Hyperhydration effect on pharmacokinetic parameters and detection sensitivity of recombinant human erythropoietin in urine and serum doping control analysis of males / Ioanna Athanasiadou, Aristeidis Dokoumetzidis, Sven Christian Voss, Wesal El Saftawy, Mohammed Al-Maadheed, Georgia Valsami, Costas Georgakopoulos. - (Journal of pharmaceutical sciences (2019, 23 January)) .
- PMID: 30684541.
- DOI: 10.1016/j.xphs.2019.01.017
Excessive fluid intake, i.e., hyperhydration may be adopted by athletes as a masking method during anti-doping sample collection to influence the excretion patterns of doping agents and, therefore, manipulate their detection. The aim of this exploratory study was to assess the hyperhydration effect on the detection sensitivity of recombinant human erythropoietin (rHuEPO) by SAR-PAGE analysis. The influence of hyperhydration on the serum and urinary pharmacokinetic (PK) profiles of rHuEPO was also investigated. Seven healthy physically active non-smoking Caucasian males were participated in a 31-day clinical study comprised a baseline (Days 0, 1‒3, 8‒10) and a drug phase (Days 15‒17, 22‒24, 29‒31).
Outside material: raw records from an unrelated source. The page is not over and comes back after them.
(** * iKalibr: event preprocessing and the RGBD velocity factor

    A shallow embedding of
      - [src/src/core/event_preprocessing.cpp]
          (ActiveEventSurface, EventNormFlow, EventLocalPlaneSacProblem),
      - [src/include/factor/rgbd_velocity_factor.hpp]
          (OpticalFlowCorr, RGBDVelocityFactor),
    and the properties of the specification that concern them.

    C++ [double] is Rocq's primitive binary64 [float]: the operations round
    as IEEE 754 prescribes, comparisons with a NaN are false.  C++ [int],
    [std::uint16_t], [std::size_t] and Eigen/OpenCV indices are [Z] or [nat];
    the conversion to [std::uint16_t] wraps, [int] arithmetic on image and
    window sizes is taken to stay in range.  Dense matrices
    ([Eigen::MatrixXd], [cv::Mat]) are bounds-checked arrays: an access out
    of range, an assertion failure or undefined behaviour in the source, is
    [None] here.  Code of other libraries (Sophus, ctraj, OpenGV's RANSAC,
    Eigen's LDLT solver) enters as a type class of the operations used. *)

From Stdlib Require Import ZArith Lia Bool Floats Reals Lra.
From Stdlib Require Uint63.
From stdpp Require Import base option list list_numbers sorting.

Set Warnings "-inexact-float".
#[local] Open Scope Z_scope.

(** ** Dense two-dimensional arrays *)

Module Dense.

Record t (A : Type) : Type := mk { rows : Z; cols : Z; data : list A }.
Arguments mk {A} _ _ _.
Arguments rows {A} _.
Arguments cols {A} _.
Arguments data {A} _.

Section Ops.
Context {A : Type}.

(** [Eigen::MatrixXd::Zero(r, c)], [cv::Mat(size, type, scalar)]. *)
Definition fill (r c : Z) (a : A) : t A :=
  mk r c (replicate (Z.to_nat (r * c)) a).

Definition in_range (M : t A) (i j : Z) : bool :=
  (0 <=? i) && (i <? rows M) && (0 <=? j) && (j <? cols M).

Definition offset (M : t A) (i j : Z) : nat := Z.to_nat (i * cols M + j).

(** [M(i, j)] read, [M.at<T>(i, j)] read. *)
Definition get (M : t A) (i j : Z) : option A :=
  if in_range M i j then data M !! offset M i j else None.

(** [M(i, j) = a], [M.at<T>(i, j) = a]. *)
Definition set (M : t A) (i j : Z) (a : A) : option (t A) :=
  if in_range M i j
  then Some (mk (rows M) (cols M) (<[offset M i j := a]> (data M)))
  else None.

Definition wf (M : t A) : Prop :=
  0 <= rows M /\ 0 <= cols M /\ length (data M) = Z.to_nat (rows M * cols M).
End Ops.

End Dense.

Abbreviation MatrixXd := (Dense.t float).

(** ** Events *)

(** Modelled from the spec: [Event] is declared in sensor/event.h, outside
    the two files embedded here; section 3 gives it as
    {timestamp: float64, pixel: (uint, uint), polarity: bool}. *)
Record Event : Type := mkEvent {
  GetTimestamp : float;
  GetPos : Z * Z;
  GetPolarity : bool
}.

(** Modelled from the spec: [EventArray] (sensor/event.h), an ordered sequence
    of events with a reference timestamp. *)
Record EventArray : Type := mkEventArray {
  ea_timestamp : float;
  GetEvents : list Event
}.

(** Conversion to [std::uint16_t]. *)
Definition to_uint16 (z : Z) : Z := z mod 65536.

(** [std::array<T, 2>] indexed by an [int] that is 0 or 1. *)
Definition arr2_get {A} (a : A * A) (i : Z) : A :=
  if i =? 0 then fst a else snd a.

Definition arr2_set {A} (a : A * A) (i : Z) (v : A) : A * A :=
  if i =? 0 then (v, snd a) else (fst a, v).

(** ** ActiveEventSurface *)

(** The two fields of [ns_veta::PinholeIntrinsic] the surface reads. *)
Record PinholeIntrinsic : Type := mkIntri { imgWidth : Z; imgHeight : Z }.

Definition Vec3b : Type := Z * Z * Z.

Record ActiveEventSurface : Type := mkSurface {
  FILTER_THD : float;
  _intri : PinholeIntrinsic;
  _sae : MatrixXd * MatrixXd;
  _saeLatest : MatrixXd * MatrixXd;
  _timeLatest : float;
  _eventImgMat : Dense.t Vec3b
}.

(** [ActiveEventSurface::ActiveEventSurface(intri, filterThd)].  The image is
    [cv::Size(width, height)], that is height rows and width columns; the
    Eigen matrices are width by height. *)
Definition ActiveEventSurface_new (intri : PinholeIntrinsic) (filterThd : float)
  : ActiveEventSurface :=
  let zero := Dense.fill (imgWidth intri) (imgHeight intri) 0%float in
  {| FILTER_THD := filterThd;
     _intri := intri;
     _sae := (zero, zero);
     _saeLatest := (zero, zero);
     _timeLatest := 0%float;
     _eventImgMat := Dense.fill (imgHeight intri) (imgWidth intri) (0, 0, 0) |}.

(** [a[pol](x, y) = v] on a pair of matrices. *)
Definition arr2_write (a : MatrixXd * MatrixXd) (pol x y : Z) (v : float)
  : option (MatrixXd * MatrixXd) :=
  M ← Dense.set (arr2_get a pol) x y v;
  Some (arr2_set a pol M).

(** [ActiveEventSurface::GrabEvent(const Event::Ptr &, bool)]. *)
Definition GrabEvent (s : ActiveEventSurface) (event : Event) (drawEventMat : bool)
  : option ActiveEventSurface :=
  let ep := GetPolarity event in
  let ex := to_uint16 (fst (GetPos event)) in
  let ey := to_uint16 (snd (GetPos event)) in
  let et := GetTimestamp event in
  let pol := if ep then 1 else 0 in
  let polInv := if negb ep then 1 else 0 in
  tLast ← Dense.get (arr2_get (_saeLatest s) pol) ex ey;
  tLastInv ← Dense.get (arr2_get (_saeLatest s) polInv) ex ey;
  '(sae', latest') ←
    (if (tLast + FILTER_THD s <? et)%float || (tLast <? tLastInv)%float
     then
       latest' ← arr2_write (_saeLatest s) pol ex ey et;
       sae' ← arr2_write (_sae s) pol ex ey et;
       Some (sae', latest')
     else
       latest' ← arr2_write (_saeLatest s) pol ex ey et;
       Some (_sae s, latest'));
  img' ←
    (if drawEventMat
     then Dense.set (_eventImgMat s) ey ex
            (if ep then (255, 0, 0) else (0, 0, 255))
     else Some (_eventImgMat s));
  Some {| FILTER_THD := FILTER_THD s;
          _intri := _intri s;
          _sae := sae';
          _saeLatest := latest';
          _timeLatest := et;
          _eventImgMat := img' |}.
Epoetin beta was administered subcutaneously at a single dose of 3000 IU on Days 15, 22 and 29. Hyperhydration was applied in the morning on three consecutive days (Days 1‒3, 8‒10, 22‒24, 29‒31), i.e., 0, 24 and 48 hours after first fluid ingestion. Water and a commercial sports drink were used as hyperhydration agents (20 mL/kg body weight). Serum and urinary concentration-time profiles were best described by a one compartment PK model with zero order absorption. Delayed absorption was observed after hyperhydration and, therefore, lag time (Tlag) was introduced in the PK model. Results showed no significant difference (P > 0.05) on serum or urinary EPO concentrations under hyperhydration conditions. A trend for decreasing volume of distribution and increasing clearance after hyperhydration was observed, mainly after sports drink consumption. However, no significant differences (P > 0.05) due to hyperhydration for any of the serum PK parameters calculated by Non-Compartmental PK Analysis were observed. Renal excretion of endogenous and rHuEPO, as reflected on the urinary cumulative amount, was increased approximately twice after hyperhydration and this supports the non-significant difference on the urinary concentrations. Analysis of serum and urine samples was able to detect rHuEPO up to 72 hours after drug administration. The detection window of rHuEPO remained unaffected after water or sports drink ingestion. Hyperhydration had no effect on the detection sensitivity of EPO either in serum or urine samples.